The problem => Search the records for the string "NilZero" and return each line that has it.
***** Provided information
(** What the loop leaves: the old rows first and untouched, then one free row
    for each requested label that was missing. *)
Lemma fold_insert_slots_spec names w :
  let w' := fold_left (fun w i => Sql.insert_or_ignore_slot (slot_name i) w)
                      names w in
  vehicles w' = vehicles w /\ payments w' = payments w
  /\ (exists new,
        slots w' = (slots w ++ new)%list
        /\ forall s, In s new ->
             is_occupied s = 0
             /\ In (slot_number s) (map slot_name names)
             /\ ~ In (slot_number s) (labels w))
  /\ (forall i, In i names -> In (slot_name i) (labels w')).
Proof.
  revert w. induction names as [|i names IH]; intros w; cbn zeta.
  - simpl. repeat split; auto.
    + exists []. rewrite app_nil_r. split; [reflexivity | intros s []].
    + intros i [].
  - simpl fold_left.
    destruct (IH (Sql.insert_or_ignore_slot (slot_name i) w))
      as (Hv & Hp & (new & Hs & Hnew) & Hall).
    destruct (insert_or_ignore_slot_frame (slot_name i) w) as [Fv Fp].
    split; [congruence|]. split; [congruence|].
    assert (Hin_dec : In (slot_name i) (labels w) \/ ~ In (slot_name i) (labels w)).
    { destruct (in_dec string_dec (slot_name i) (labels w)); auto. }
    split.
    + destruct Hin_dec as [Hin|Hnin].
      * rewrite (insert_or_ignore_slot_present _ _ Hin) in Hs.
        exists new. split; [exact Hs|].
        intros s Hsn. destruct (Hnew s Hsn) as (Ho & Hn & Hl).
        repeat split; auto.
        -- simpl. now right.
        -- unfold labels in *.
           now rewrite (insert_or_ignore_slot_present _ _ Hin) in Hl.
      * rewrite (insert_or_ignore_slot_absent _ _ Hnin) in Hs.
        rewrite <- app_assoc in Hs. eexists. split; [exact Hs|].
        intros s [<-|Hsn]; simpl.
        -- repeat split; auto.
        -- destruct (Hnew s Hsn) as (Ho & Hn & Hl).
           repeat split; auto. intros Hc. apply Hl. unfold labels in *.
           rewrite (insert_or_ignore_slot_absent _ _ Hnin), map_app, in_app_iff.
           now left.
    + intros j [<-|Hj]; [|now apply Hall].
      unfold labels. rewrite Hs, map_app, in_app_iff. left.
      destruct Hin_dec as [Hin|Hnin].
      * now rewrite (insert_or_ignore_slot_present _ _ Hin).
      * rewrite (insert_or_ignore_slot_absent _ _ Hnin), map_app, in_app_iff.
        right. simpl. now left.
Qed.

Lemma fold_insert_slots_present names w :
  (forall i, In i names -> In (slot_name i) (labels w)) ->
  slots (fold_left (fun w i => Sql.insert_or_ignore_slot (slot_name i) w)
                   names w) = slots w.
Proof.
  revert w. induction names as [|i names IH]; intros w H; simpl; auto.
  assert (E : slots (Sql.insert_or_ignore_slot (slot_name i) w) = slots w)
    by (apply insert_or_ignore_slot_present, H; now left).
  rewrite IH; auto.
  intros j Hj. unfold labels. rewrite E. apply H. now right.
Qed.

Lemma in_range lo hi i : In i (range lo hi) <-> lo <= i < hi.
Proof.
  unfold range. rewrite in_map_iff. split.
  - intros (k & <- & Hk). apply in_seq in Hk. lia.
  - intros H. exists (Z.to_nat (i - lo)). split; [lia|]. apply in_seq. lia.
Qed.

Lemma update_slots_store db total :
  0 < total ->
  update_slots db (Some total)
  = (Success (Sql.count_slots (insert_slots total db)), insert_slots total db).
Proof.
  intros H. unfold update_slots.
  destruct (Z.leb_spec total 0); [lia|]. reflexivity.
Qed.

Lemma update_slots_frame db total :
  vehicles (snd (update_slots db total)) = vehicles db
  /\ payments (snd (update_slots db total)) = payments db
  /\ exists new, slots (snd (update_slots db total)) = (slots db ++ new)%list
                 /\ forall s, In s new -> is_occupied s = 0.
Proof.
  assert (Hid : vehicles db = vehicles db /\ payments db = payments db
                /\ exists new, slots db = (slots db ++ new)%list
                               /\ forall s, In s new -> is_occupied s = 0).
  { repeat split. exists []. rewrite app_nil_r. split; auto. intros s []. }
  unfold update_slots. destruct total as [total|]; [|exact Hid].
  destruct (total <=? 0); [exact Hid|]. simpl.
  destruct (fold_insert_slots_spec (range 1 (total + 1)) db)
    as (Hv & Hp & (new & Hs & Hnew) & _).
  repeat split; auto. exists new. split; auto.
  intros s Hsn. now destruct (Hnew s Hsn).
Qed.

(** Decimal rendering is injective, hence so are the slot labels. *)
Lemma of_int_inj i j : Str.of_int i = Str.of_int j -> i = j.
Proof.
  unfold Str.of_int. intros H.
  assert (Hn : forall z, Z.to_int z <> Decimal.Pos Decimal.Nil
                         /\ Z.to_int z <> Decimal.Neg Decimal.Nil).
  { intros [|p|p]; simpl; split; try discriminate;
      intros [= E]; now apply (Unsigned.to_uint_nonnil p). }
  assert (E : Some (Z.to_int i) = Some (Z.to_int j)).
  { rewrite <- (NilZero.isi (Z.to_int i)) by apply Hn.
    rewrite <- (NilZero.isi (Z.to_int j)) by apply Hn.
    now rewrite H. }
  injection E as E.
  rewrite <- (DecimalZ.of_to i), <- (DecimalZ.of_to j). now rewrite E.
Qed.
(** Lines 182-192. *)
Definition candidate_order (priority : option string) (players : list string)
    : list string :=
  match priority with
  | None => players
  | Some p =>
      let player_priority := split "," p in
      let '(players, players_prioritized) := prioritize player_priority players [] in
      if bool_decide ("*" ∈ player_priority)
      then players_prioritized ++ players
      else players_prioritized
  end.

(** Lines 194-209. *)
Fixpoint scan (bus : Bus) (players_prioritized players_paused players_stopped : list string)
    : outcome string :=
  match players_prioritized with
  | [] =>
      match players_paused, players_stopped with
      | p :: _, _ => mret p
      | [], s :: _ => mret s
      | [], [] => mret "None"
      end
  | player_name :: rest =>
      player_state ← _get_state bus player_name;
      if bool_decide (player_state = "Playing") then mret player_name
      else if bool_decide (player_state = "Paused")
      then scan bus rest (players_paused ++ [player_name]) players_stopped
      else scan bus rest players_paused (players_stopped ++ [player_name])
  end.

Definition _detect_running_player (self : Py3status) (bus : Bus) : outcome string :=
  names ← ListNames bus;
  let players := running_players names in
  scan bus (candidate_order (player_priority self) players) [] [].

(** ** [str.format] with keyword arguments (line 260)

    Embedded: literal text, the escapes [{{] and [}}], and replacement
    fields that are a bare name.  A field with a conversion, a format
    specification, an attribute or an index, a name that is not ASCII and
    the printing of an array are outside ([Unmodelled]). *)

Definition is_digit (c : ascii) : bool :=
  (48 <=? Ascii.N_of_ascii c)%N && (Ascii.N_of_ascii c <=? 57)%N.
(** X9: a declared digest that is not 64 characters long, or that has a
    character outside [0-9a-f] (an upper-case digit, a space, a line
    end), never passes the digest check, whatever the local copy. *)
Theorem malformed_digest_never_matches b localCopy manifestBytes w d :
  declared_digest manifestBytes = Ok d ->
  String.length d <> 64 \/ is_lower_hex d = false ->
  fst (checkMatchingDigest b localCopy manifestBytes w) <> Ok tt.
Proof.
  intros Hd Hbad Hok.
  destruct (checkMatchingDigest b localCopy manifestBytes w) as [r w'] eqn:Hrun.
  cbn [fst] in Hok. subst r.
  apply checkMatchingDigest_success_inv in Hrun as (f & _ & _ & Hreal & _).
  rewrite Hd in Hreal.
  apply (f_equal (fun d => match d with Ok v => v | Err _ => "" end)) in Hreal.
  subst d. destruct Hbad as [Hlen | Hhex].
  - apply Hlen. apply realDigest_length.
  - rewrite hex_EncodeToString_lower in Hhex. discriminate Hhex.
Qed.


End Digests.

(** ** What the composite asks the fetcher, and what the constructors do *)

Section Requests.

Context `{Collaborators}.

Lemma Man_requests b localCopy loc w :
  exists l,
    fetched (snd (BuildManifestVerifier_VerifyHoistArtifact b localCopy loc w)) =
      (fetched w ++ l)%list /\
    sublist (map fst l) [manifestURL loc; manifestSigURL loc].
Proof.
  destruct (recognized_scheme (Scheme loc)) eqn:Hs.
  - destruct (tmp_fault w) as [c|] eqn:Ht.
    + rewrite (Man_tempdir_fault _ _ _ _ _ Hs Ht). exists []. rewrite app_nil_r.
      split; [reflexivity|apply sublist_nil_l].
    + rewrite (Man_fetched _ _ _ _ Hs Ht). eexists. split; [reflexivity|].
      destruct (bmv_fetcher b (manifestURL loc)); cbn [map fst].
      * reflexivity.
      * apply sublist_skip, sublist_nil_l.
  - rewrite (Man_unrecognized _ _ _ _ Hs). exists []. rewrite app_nil_r.
    split; [reflexivity|apply sublist_nil_l].
Qed.

Lemma Build_requests b localCopy loc w :
  exists l,
    fetched (snd (BuildVerifier_VerifyHoistArtifact b localCopy loc w)) =
      (fetched w ++ l)%list /\
    sublist (map fst l) [sigURL loc].
Proof.
  destruct (recognized_scheme (Scheme loc)) eqn:Hs.
  - destruct (tmp_fault w) as [c|] eqn:Ht.
    + rewrite (Build_tempdir_fault _ _ _ _ _ Hs Ht). exists []. rewrite app_nil_r.
      split; [reflexivity|apply sublist_nil_l].
    + rewrite (Build_fetched _ _ _ _ Hs Ht). eexists. split; reflexivity.
  - rewrite (Build_unrecognized _ _ _ _ Hs). exists []. rewrite app_nil_r.
    split; [reflexivity|apply sublist_nil_l].
Qed.

Lemma File_Seek_fetched fd off wh w : fetched (snd (File_Seek fd off wh w)) = fetched w.
Proof.
  unfold File_Seek. destruct (files w !! fd) as [f|]; [|reflexivity].
  destruct (seek_fault f); [reflexivity|].
  match goal with |- context [if ?c then _ else _] => destruct c end; reflexivity.
Qed.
**********
Task response =>
  { rewrite <- (NilZero.isi (Z.to_int i)) by apply Hn.
    rewrite <- (NilZero.isi (Z.to_int j)) by apply Hn.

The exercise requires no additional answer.